I’ll try to explain another way. If you currently have an overall 5 star rating, then you have 500 individual 5 star ratings. If on your next ride you get a 4 star, then it will show you have 499 5 star ratings and 1 4 star rating. It will take 500 additional rides to get the 4 star out of the “system”. If you get additional ratings that are less than 5 star, then you will have even less “total” 5 star ratings used in the calculations.


----------



## TForan (Sep 10, 2018)

Uberbrent said:


> Geez...do you not understand it's only the last 500 rides? If you go out and take one ride and get a 4 star and the one that gets dropped off (number 500) is a five star, then you have one less five star to do the calculations.

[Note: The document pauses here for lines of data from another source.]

(** What may happen to the world, whoever does it. *)
Record revolves (w w' : rworld) : Prop := mkRevolves {
  v_frozen : ∀ p l, marked (rm w) p l → links (rm w') !! (p, l) = links (rm w) !! (p, l);
  v_pot : (pot (rm w') ≤ pot (rm w))%nat;
  v_change : ∀ p l, links (rm w') !! (p, l) = links (rm w) !! (p, l) ∨
    (pot (rm w') < pot (rm w))%nat;
  v_reach : ∀ l x, reach (rm w') l x → reach (rm w) l x;
  v_stay : ∀ l p, p ∈ head sl :: addrs l es → reach (rm w) l p → reach (rm w') l p ∨ marked (rm w') p l;
  v_links : ∀ l p v, p ∈ head sl :: addrs l es → reach (rm w) l p → links (rm w') !! (p, l) = Some v →
    reach (rm w) l (Link.ptr_of v);
  v_hist : rhist w `prefix_of` rhist w'
}.

Lemma revolves_refl w : revolves w w.
Proof. split; auto. intros l p v Hp Hr Hv. by apply (reach_next _ _ p). Qed.

Lemma marked_stable w w' p l : revolves w w' → marked (rm w) p l → marked (rm w') p l.
Proof. intros He Hm. pose proof (v_frozen _ _ He p l Hm) as Hl. destruct Hm as (v & Hv & Hm). exists v. by rewrite Hl. Qed.

Lemma revolves_trans w1 w2 w3 : revolves w1 w2 → revolves w2 w3 → revolves w1 w3.
Proof.
  intros H1 H2. split.
  - intros p l Hm. rewrite (v_frozen _ _ H2); [by apply H1|]. by eapply marked_stable.
  - pose proof (v_pot _ _ H1). pose proof (v_pot _ _ H2). lia.
  - intros p l. pose proof (v_pot _ _ H1). pose proof (v_pot _ _ H2).
    destruct (v_change _ _ H1 p l) as [E1|?]; [|right; lia].
    destruct (v_change _ _ H2 p l) as [E2|?]; [left; congruence|right; lia].
  - intros l x Hr. by eapply H1, H2.
  - intros l p Hp Hr. destruct (v_stay _ _ H1 l p Hp Hr) as [Hr2|Hm]; [by apply H2|right; by eapply marked_stable].
  - intros l p v Hp Hr Hv. destruct (v_stay _ _ H1 l p Hp Hr) as [Hr2|Hm].
    + by eapply (v_reach _ _ H1), (v_links _ _ H2).
    + rewrite (v_frozen _ _ H2) in Hv by done. by eapply (v_links _ _ H1).
  - etrans; [apply H1|apply H2].
Qed.

Lemma skips_stable w w' l p c : revolves w w' → skips (rm w) l p c → skips (rm w') l p c.
Proof.
  intros He (A & B & D & Hl & HB). exists A, B, D. split; [done|]. intros b Hb.
  eapply marked_stable; eauto.
Qed.

Lemma cut_stable w w' l p c : revolves w w' → cut (rm w) l p c → cut (rm w') l p c.
Proof. intros He Hc x Hx Ha Hr. by eapply Hc, (v_reach _ _ He). Qed.

(** Since the potential was [P], the link of [p] still is the one to [c]; [p]
    still is not marked. *)
Definition held (P : nat) (w : rworld) (l : nat) (p c : Z) : Prop :=
  (pot (rm w) ≤ P)%nat ∧
  (links (rm w) !! (p, l) = Some (Link.pack c false) ∨ (pot (rm w) < P)%nat).
Definition clear (P : nat) (w : rworld) (l : nat) (p : Z) : Prop :=
  (pot (rm w) ≤ P)%nat ∧ (¬ marked (rm w) p l ∨ (pot (rm w) < P)%nat).

Lemma held_stable P w w' l p c : revolves w w' → held P w l p c → held P w' l p c.
Proof.
  intros He [Hp H]. pose proof (v_pot _ _ He). split; [lia|].
  destruct H as [H|H]; [|right; lia]. destruct (v_change _ _ He p l) as [E|?]; [left; congruence|right; lia].
Qed.

Lemma clear_stable P w w' l p : revolves w w' → clear P w l p → clear P w' l p.
Proof.
  intros He [Hp H]. pose proof (v_pot _ _ He). split; [lia|].
  destruct H as [H|H]; [|right; lia]. destruct (v_change _ _ He p l) as [E|?]; [left|right; lia].
  unfold marked in *. by rewrite E.
Qed.

Lemma held_clear P w l p c : taggable c → held P w l p c → clear P w l p.
Proof.
  intros Ht [Hp [H|H]]; (split; [done|]); [left|by right].
  intros (v & Hv & Hm). rewrite H in Hv. injection Hv as <-. by rewrite mark_of_pack in Hm.
Qed.

(** The ghost state of a thread: when its removal took effect, how many nodes it
    has taken out and not yet subtracted from the length, and which it has not
    yet retired; and the node it is marking. *)
Record rloc : Type := mkRloc {
  reff : option nat;
  rdebt : nat;
  rowe : list Z;
  rmid : option Z
}.

Definition retire_of (a : Z) : Z * drop_fn := (a, drop_node).

(** No traversal of any level meets the node. *)
Definition off (m : Mem) (a : Z) : Prop := ∀ l, (l ≤ max_level sl)%nat → ¬ reach m l a.

Lemma off_stable w w' a : revolves w w' → off (rm w) a → off (rm w') a.
Proof. intros He Ho l Hl Hr. by eapply Ho, (v_reach _ _ He). Qed.

(** New marks are those of the node the thread is marking, which it leaves only
    when the bottom link is marked too. *)
Definition mids (ℓ : rloc) (m : Mem) (ℓ' : rloc) (m' : Mem) : Prop :=
  (∀ e l, e ∈ es → (l ≤ e_top e)%nat → marked m' (e_addr e) l →
     marked m (e_addr e) l ∨ marked m' (e_addr e) 0 ∨ rmid ℓ' = Some (e_addr e)) ∧
  (∀ a, rmid ℓ = Some a → rmid ℓ' = Some a ∨ marked m' a 0).

(** One step of a thread whose call removes [key] (or does not remove). A node
    is retired when no traversal meets it any more. *)
Record rguar (key : option bytes) (ℓ : rloc) (w : rworld) (ℓ' : rloc) (w' : rworld) : Prop := mkRguar {
  rg_ev : revolves w w';
  rg_ret : ∃ rs gn, retired (rm w') = retired (rm w) ++ (retire_of <$> rs) ∧
    rgone w' = rgone w ++ gn ∧ rs ++ rowe ℓ' ≡ₚ rowe ℓ ++ gn ∧ ∀ a, a ∈ rs → off (rm w') a;
  rg_mid : mids ℓ (rm w) ℓ' (rm w');
  rg_hist : ∃ M M', last (rhist w) = Some M ∧ rhist w' = rhist w ++ [M'] ∧
    len (rm w') = wrap64 (len (rm w) + (Z.of_nat (size M') + Z.of_nat (rdebt ℓ'))
      - (Z.of_nat (size M) + Z.of_nat (rdebt ℓ))) ∧
    (M' = M ∧ reff ℓ' = reff ℓ ∨
     ∃ k, key = Some k ∧ reff ℓ = None ∧ reff ℓ' = Some (length (rhist w) - 1)%nat ∧
       is_Some (M !! k) ∧ M' = delete k M)
}.

(** [ws] is the world in which the call began. *)
Context (key : option bytes) (ws : rworld) (Hws : winv ws).

(** The cells a call may touch: those of nodes that traversals met when it
    began. *)
Definition safe (p : Z) : Prop := ∃ l, (l ≤ max_level sl)%nat ∧ reach (rm ws) l p.
Definition tame {R} (a : act R) : Prop :=
  match a with
  | ALoad p _ | ACas p _ _ _ | AKey p | ATop p | AValueLoad p => safe p
  | AValueBytes v => ∃ e, e ∈ es ∧ e_vptr e = v ∧ safe (e_addr e)
  | ALenAdd _ | ARetire _ _ => True
  | _ => False
  end.

(** Whatever the others do in between, the program touches such cells only,
    never faults, keeps its guarantee and ends in [Q]. *)
Fixpoint rwp {A} (p : prog A) (Q : A → rloc → rworld → Prop) (ℓ : rloc) (w : rworld) : Prop :=
  match p with
  | Ret a => Q a ℓ w
  | Stop _ => False
  | Do a k => tame a ∧ ∀ w1, winv w1 → revolves w w1 → revolves ws w1 →
    ∃ r ℓ2 w2, exec a (rm w1) = Ok (r, rm w2) ∧ winv w2 ∧ rguar key ℓ w1 ℓ2 w2 ∧ rwp (k r) Q ℓ2 w2
  end.

Lemma rwp_bind {A B} (p : prog A) (k : A → prog B) Q ℓ w :
  rwp p (λ a, rwp (k a) Q) ℓ w → rwp (pbind p k) Q ℓ w.
Proof.
  revert ℓ w. induction p as [a|f|R a k' IH]; intros ℓ w Hw; simpl in *; [done..|].
  destruct Hw as [Ht Hw]. split; [done|].
  intros w1 Hi He Hs. destruct (Hw w1 Hi He Hs) as (r & ℓ2 & w2 & Hx & Hi2 & Hg & Hk).
  exists r, ℓ2, w2. split_and!; [done..|]. by apply IH.
Qed.
(** The domain frees a record. *)
Lemma dinv_reclaim ρ σ w ls lin wss D m1 i :
  dinv ρ σ w ls lin wss D m1 →
  ∃ ρ' w' D' m1', rpool_event fuel sl (Reclaim i) ρ = Ok ρ' ∧ dinv ρ' (tick σ) w' ls lin wss D' m1'.
Proof.
  intros Hd. pose proof (dinv_tick _ _ _ _ _ _ _ _ Hd) as Ht. cbn [rpool_event].
  destruct (wits ρ !! i) as [W|] eqn:HW; [|by eauto 10].
  destruct (forallb _ _) eqn:Hall; [|by eauto 10]. rewrite forallb_forall in Hall.
  destruct (dinv_known _ _ _ _ _ _ _ _ Hd) as [Hnd Hk]. pose proof Hd as [Hq Hb Hf Hr Hw Hg Hwt].
  pose proof (z_inv _ _ _ _ _ _ _ _ _ _ Hq) as (M & _ & Hi).
  destruct (lookup_lt_is_Some_2 (retired (pmem (base ρ))) i) as [[p f] Hp].
  { rewrite <- Hw. by eapply lookup_lt_Some. }
  pose proof (list_elem_of_lookup_2 _ _ _ Hp) as Hin.
  destruct (droppable (rm w) D m1 p f) as [m2 Hm2]; [apply (ri_nodes _ _ _ _ _ _ _ Hi)|apply (ri_values _ _ _ _ _ _ _ Hi)
    |done|intros y Hy; apply Hk; by left|apply Hk; by right| |].
  { apply NoDup_app in Hnd as (_ & Hnd & _). intros Hx. by apply (Hnd _ Hx). }
  set (R := retired (pmem (base ρ))) in *.
  assert (Hpm : pmem (base ρ) = set_retired m1 R) by (by rewrite Hb).
  rewrite Hpm, (reclaim_dropped i p f m1 m2 R Hp Hm2). cbn [rbind].
  eexists _, _, ((p, f) :: D), m2. split; [reflexivity|].
  split; simpl; [apply Ht| |by econstructor| | | |].
  - by rewrite Hb.
  - etrans; [exact Hr|]. etrans; [apply Permutation_app_head, (delete_Permutation R i (p, f) Hp)|].
    symmetry. apply Permutation_middle.
  - rewrite !length_delete by eauto. lia.
  - intros a id w0 [[= -> <-]|Ha]%elem_of_cons Hid H0; [|by eapply Hg]. eapply Hwt; [exact Hp|done|done| |done].
    assert (Hid' : id ∈ running (base ρ)) by (by rewrite Hb). apply list_elem_of_In, Hall in Hid'.
    by apply bool_decide_eq_true in Hid'.
  - intros j a W' id w0 Hj HW'. destruct (decide (j < i)%nat) as [Hlt|Hge].
    + rewrite list_lookup_delete_lt in Hj by done. rewrite list_lookup_delete_lt in HW' by done. by eapply Hwt.
    + rewrite list_lookup_delete_ge in Hj by lia. rewrite list_lookup_delete_ge in HW' by lia. by eapply Hwt.
Qed.
Definition slot_ok (d : Domain) (th : Thread) : Prop :=
  ∀ i, slot th = Some i → (i < N_SLOTS)%nat ∧
    (pc th = SetHwm i ∨ (i ≤ hwm d)%nat) ∧ ∃ v, slots d !! i = Some v ∧ v ≠ FREE.

(** A live guard keeps the global epoch within one of the epoch at which its
    slot was published. *)
Definition guard_ok (d : Domain) (th : Thread) (g : Guard) : Prop :=
  guards th = [g] ∧ slot th = Some (idx g) ∧
  (∃ v, slots d !! idx g = Some v ∧ 0 ≤ v ≤ g_epoch g) ∧
  g_epoch g ≤ epoch d ≤ g_epoch g + 1.

Record local_ok (d : Domain) (th : Thread) : Prop := mkLocalOk {
  l_pc : pc_ok d th;
  l_slot : slot_ok d th;
  l_guard : ∀ g, g ∈ guards th → guard_ok d th g
}.

(** A collection that may still advance the epoch past [g]'s has [g]'s slot
    ahead of it. *)
Definition sees (g : Guard) (p : tpc) : Prop :=
  match p with
  | Collect (CScan e h i) => e ≤ g_epoch g ∨ (i ≤ idx g ≤ h)%nat
  | Collect (CAdvance e) => e ≤ g_epoch g
  | _ => True
  end.

Definition pc_recs (p : tpc) : list Retired :=
  match p with
  | RetirePush r => [r]
  | Collect (CSweep _ _ node keep) => node ++ keep
  | Collect (CRepush _ _ keep) => keep
  | _ => []
  end.

Definition in_bags (d : Domain) (r : Retired) : Prop := ∃ b l, bags d !! b = Some l ∧ r ∈ l.

(** Retired, not yet freed. *)
Definition rec_ok (s : State) (r : Retired) : Prop :=
  0 ≤ r_epoch r ∧ (∀ x, x ∈ wit r → (x < next_gid s)%nat) ∧
  ∀ g, is_live s g → gid g ∈ wit r → g_epoch g ≤ r_epoch r.

(** Freed: no guard that was live at the retire still is. *)
Definition dead_ok (s : State) (r : Retired) : Prop :=
  (∀ x, x ∈ wit r → (x < next_gid s)%nat) ∧ ∀ g, is_live s g → gid g ∉ wit r.
Definition ring_call (c : call) (r : Ring) : res (ret * Ring) :=
  match c with
  | CPush v => '(o, r) ←r push v r; Ok (RPush o, r)
  | CPop => '(o, r) ←r pop r; Ok (RPop o, r)
  | CDrain max => '(vs, n, r) ←r drain max r; Ok (RDrain vs n, r)
  end.

Fixpoint fifo_calls (cap : nat) (cs : list call) (q : list T) : list ret * list T :=
  match cs with
  | [] => ([], q)
  | c :: cs =>
    let '(x, q) := fifo_call cap c q in
    let '(xs, q) := fifo_calls cap cs q in (x :: xs, q)
  end.

Fixpoint ring_calls (cs : list call) (r : Ring) : res (list ret * Ring) :=
  match cs with
  | [] => Ok ([], r)
  | c :: cs =>
    '(x, r) ←r ring_call c r;
    '(xs, r) ←r ring_calls cs r;
    Ok (x :: xs, r)
  end.

Lemma drain_length max r vs n r' :
  drain max r = Ok (vs, n, r') → length (buf r') = length (buf r).
Proof.
  unfold drain. destruct (drain_loop max r) as [[ws r1]|] eqn:Hd; simpl; [|done].
  intros [= <- <- <-]. revert r ws Hd. induction max as [|max IH]; intros r ws Hd; simplify_eq/=; [done|].
  destruct (pop r) as [[[v|] r2]|] eqn:Hp; simplify_eq/=; cycle 1.
  - unfold pop in Hp. case_match; simplify_eq/=; [done|].
    by destruct (slot_take r (head r)) as [[]|].
  - destruct (drain_loop max r2) as [[ws' r3]|] eqn:Hd2; simplify_eq/=.
    rewrite (IH _ _ Hd2). unfold pop, slot_take in Hp. case_match; [done|].
    destruct (buf r !! slot_of r (head r)) as [[w|]|]; simplify_eq/=. apply length_insert.
Qed.

Lemma ring_call_ok k c r H q :
  ring_rep k r H q →
  ∃ r' H', ring_call c r = Ok (fst (fifo_call (length (buf r)) c q), r') ∧
    ring_rep k r' H' (snd (fifo_call (length (buf r)) c q)) ∧
    length (buf r') = length (buf r).
Proof.
  intros Hr. destruct c as [v| |max]; simpl.
  - destruct (push_spec k r H q v Hr) as [[Hlt (r' & -> & Hr' & Hl)]|[He ->]].
    + rewrite decide_True by done. simpl. eauto.
    + rewrite decide_False by lia. simpl. eauto.
  - pose proof (pop_spec k r H q Hr) as Hp. destruct q as [|v q].
    + rewrite Hp. simpl. eauto.
    + destruct Hp as (r' & -> & Hr' & Hl). simpl. eauto.
  - destruct (drain_spec k max r H q Hr) as (r' & Hd & Hr'). rewrite Hd. simpl.
    exists r'. eexists. split; [done|]. split; [done|]. by eapply drain_length.
Qed.

Lemma ring_calls_ok k cs : ∀ r H q,
  ring_rep k r H q →
  ∃ r' H', ring_calls cs r = Ok (fst (fifo_calls (length (buf r)) cs q), r') ∧
    ring_rep k r' H' (snd (fifo_calls (length (buf r)) cs q)) ∧
    length (buf r') = length (buf r).
Proof.
  induction cs as [|c cs IH]; intros r H q Hr; simpl; [eauto|].
  destruct (ring_call_ok k c r H q Hr) as (r1 & H1 & -> & Hr1 & Hl1). simpl.
  destruct (fifo_call (length (buf r)) c q) as [x q1]. simpl in *.
  destruct (IH r1 H1 q1 Hr1) as (r2 & H2 & -> & Hr2 & Hl2). rewrite Hl1 in *. simpl.
  destruct (fifo_calls (length (buf r)) cs q1) as [xs q2]. simpl in *.
  eexists _, _. split; [done|]. split; [done|]. by rewrite Hl2.
Qed.

End spsc.
Arguments Ring : clear implicits.
Arguments State : clear implicits.
Arguments label : clear implicits.
Arguments call : clear implicits.
Arguments ret : clear implicits.

(** ** Claims *)

(** [C7] The ring under both endpoints at once, each cursor load possibly
    lagging: in every reachable state what the consumer took is a prefix of
    what the producer published, at most the capacity is in flight, and
    whatever access either side makes next is free of faults (in bounds, never
    an uninitialised read). *)
Theorem spsc_safety {T : Type} (capacity : Z) (s : State T) (Hcap : capacity ≤ 2 ^ 63)
    (Hreach : reachable capacity s) :
  recvd s `prefix_of` sent s ∧
  (length (sent s) ≤ length (recvd s) + length (buf (channel (T := T) capacity)))%nat ∧
  ∀ l o, step l s = Some o → ∃ s', o = Ok s'.
Proof.
  destruct (ring_reachable_inv capacity s Hcap Hreach) as [[k Hi] Hl]. rewrite <- Hl.
  pose proof Hi as [Hok Hh Ht Hfi Hps Hft Hcs Hp Hc Hce].
  split; [done|]. split; [lia|]. intros l o Hst.
  destruct (ring_step_inv _ _ _ _ Hi Hst) as (s' & -> & _). eauto.
Qed.

(** Flow control: with up-to-date cursors [push] refuses exactly when the
    ring holds [capacity] values and [pop] returns [None] exactly when it is
    empty, whatever the wrap-around of the cursors; with a lagging cursor they
    may only err on the safe side. *)
Lemma spsc_flow_control {T : Type} (capacity : Z) (s s' : State T) (v : T) (t h : Z) (j : nat)
    (Hcap : capacity ≤ 2 ^ 63) (Hreach : reachable capacity s) :
  (prod s = PTail v t → step (PushLoadHead j) s = Some (Ok s') →
    (prod s' = PIdle ↔ length (sent s) = j + length (buf (channel (T := T) capacity)))%nat) ∧
  (cons_ s = CHead h → step (PopLoadTail j) s = Some (Ok s') →
    (cons_ s' = CIdle ↔ length (recvd s) = j)).
Proof.
  destruct (ring_reachable_inv capacity s Hcap Hreach) as [[k Hi] Hl]. rewrite <- Hl.
  pose proof Hi as [Hok Hh Ht Hfi Hps Hft Hcs Hp Hc Hce].
  pose proof (prefix_length _ _ Hfi) as Hle. pose proof (ring_cap _ _ Hok) as [_ Hcp].
  destruct s as [r p c snt rcv ps cs]. simpl in *. split; intros Hpc Hst; subst.
  - destruct ((ps <=? j) && (j <=? length rcv))%nat eqn:Hb; simplify_eq/=.
    apply andb_true_iff in Hb as [Hb1%Nat.leb_le Hb2%Nat.leb_le].
    unfold prod_ok in Hp. simpl in Hp. subst t. rewrite Ht, (is_full_logical k) by (done || lia).
    by destruct (Nat.eqb_spec (length snt) (j + length (buf r))).
  - destruct ((cs <=? j) && (j <=? length snt))%nat eqn:Hb; simplify_eq/=.
    apply andb_true_iff in Hb as [Hb1%Nat.leb_le Hb2%Nat.leb_le].
    unfold cons_ok in Hc. simpl in Hc. subst h. rewrite Hh, wrap_eqb by lia.
    by destruct (Nat.eqb_spec (length rcv) j).
Qed.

 And the reason mine says 466 after getting the 500 5 star emblem ? They have already acknowledged , that there is something wrong but they don't know how long it will take to correct. Doesn't matter now because I've had enough of Ubering. I'm done.


----------



## Uberbrent (Mar 22, 2016)

As explained above, you have 34 “other” ratings. It is only for the LAST 500 rides. I have no doubt that you have had 500 5 star rides, but the calculations are on the last 500 rides.


----------



## TForan (Sep 10, 2018)

Uberbrent said:


> As explained above, you have 34 "other" ratings. It is only for the LAST 500 rides. I have no doubt that you have had 500 5 star rides, but the calculations are on the last 500 rides.


Once again, you're talking about the overall rating, not 1-5. For example, I would look at mine and it would change throughout the day until the first of October and then it stopped. As I said they know something is wrong. I only did Uber because I had a leased car that had a bunch of miles to burn. Otherwise, I wouldn't even consider it. Done.


----------



## s6original (Aug 29, 2018)

Uberbrent you tried.


----------



## TForan (Sep 10, 2018)

s6original said:


> Uberbrent you tried.


 Sorry, you are not getting it. Once again why doesn't the 1-5 change day to day, like it did since I started driving ? I KNOW the average won't change much. They have already acknowledged that it's not right. So glad my lease is up and I'm done with this crap. It did serve its purpose, I guess by burning miles up that I've already payed for.


----------



## s6original (Aug 29, 2018)

After 500 rides if a rider gives you 5 stars nothing changes unless the rating being replaced is something other than a 5. You should see a total number of ratings for each star level breaking down the last 500 trips. If a 5 kicks out a one, awesome. The numbers could remain static for who knows how long though.


----------



## TForan (Sep 10, 2018)

s6original said:


> After 500 rides if a rider gives you 5 stars nothing changes unless the rating being replaced is something other than a 5. You should see a total number of ratings for each star level breaking down the last 500 trips. If a 5 kicks out a one, awesome. The numbers could remain static for who knows how long though.


 I completely understand that. But I don't think as been implied that you can lose a 5 star rating. Once someone rates you , that's it, it can't be changed. They say they're working on it but I don't care cause I'm done. Good luck , guys.


----------



## Rushmanyyz (Dec 1, 2017)

I can't believe I missed a Maths fight. That's like my thing. 

Ok, so I see the problem and I think I can explain it. If not, you're dumber than a 3rd grader because I taught 3rd grade and I'm pretty sure my kids would smash this. 

You have two things you're talking about here: the record of total 5 star trips you took (the achievement) and your running tally of the last 500 trips you did, with a breakdown. 

I have an achievement for 2000 5 stars but only 485 show on the tally screen. I also have ten 4 stars, zero 3 stars, two 2s, and three 1s. 

485 + 10 + 2 + 3 = 500 total trips. 

The 2000 5s achievement stays even if I get 485 1 stars in a row and get myself deactivated. I still have over 2000 5s they just don't count because we only care about my last 500 trips. 

Ok. That's my best shot. You do you and ragequit over a simple maths problem that's all in your head, if that's what you want but Maths is gonna get through this ok. 

Uber... umm... not on?


----------



## UberEastCoast (Nov 27, 2018)

TForan said:


> It's been almost a week and not one star rating has registered. I usually get around ten a day. What's going on ? Of course , Uber was a huge help. Any ideas ?


The star rating is a FAILURE in many, many ways.

As a rider, do you know the Uber complaint department snail mail address?

I plan to write them.


----------



## TForan (Sep 10, 2018)

Rushmanyyz said:


> I can't believe I missed a Maths fight. That's like my thing.
> 
> Ok, so I see the problem and I think I can explain it. If not, you're dumber than a 3rd grader because I taught 3rd grade and I'm pretty sure my kids would smash this.
> 
> ...


 Rage quit ? Hardly. I only planned on doing it until my lease was up. They contacted me yesterday and said they were working on it. They should contact the the forum's brain trust and solve it in a second. Bye now.


----------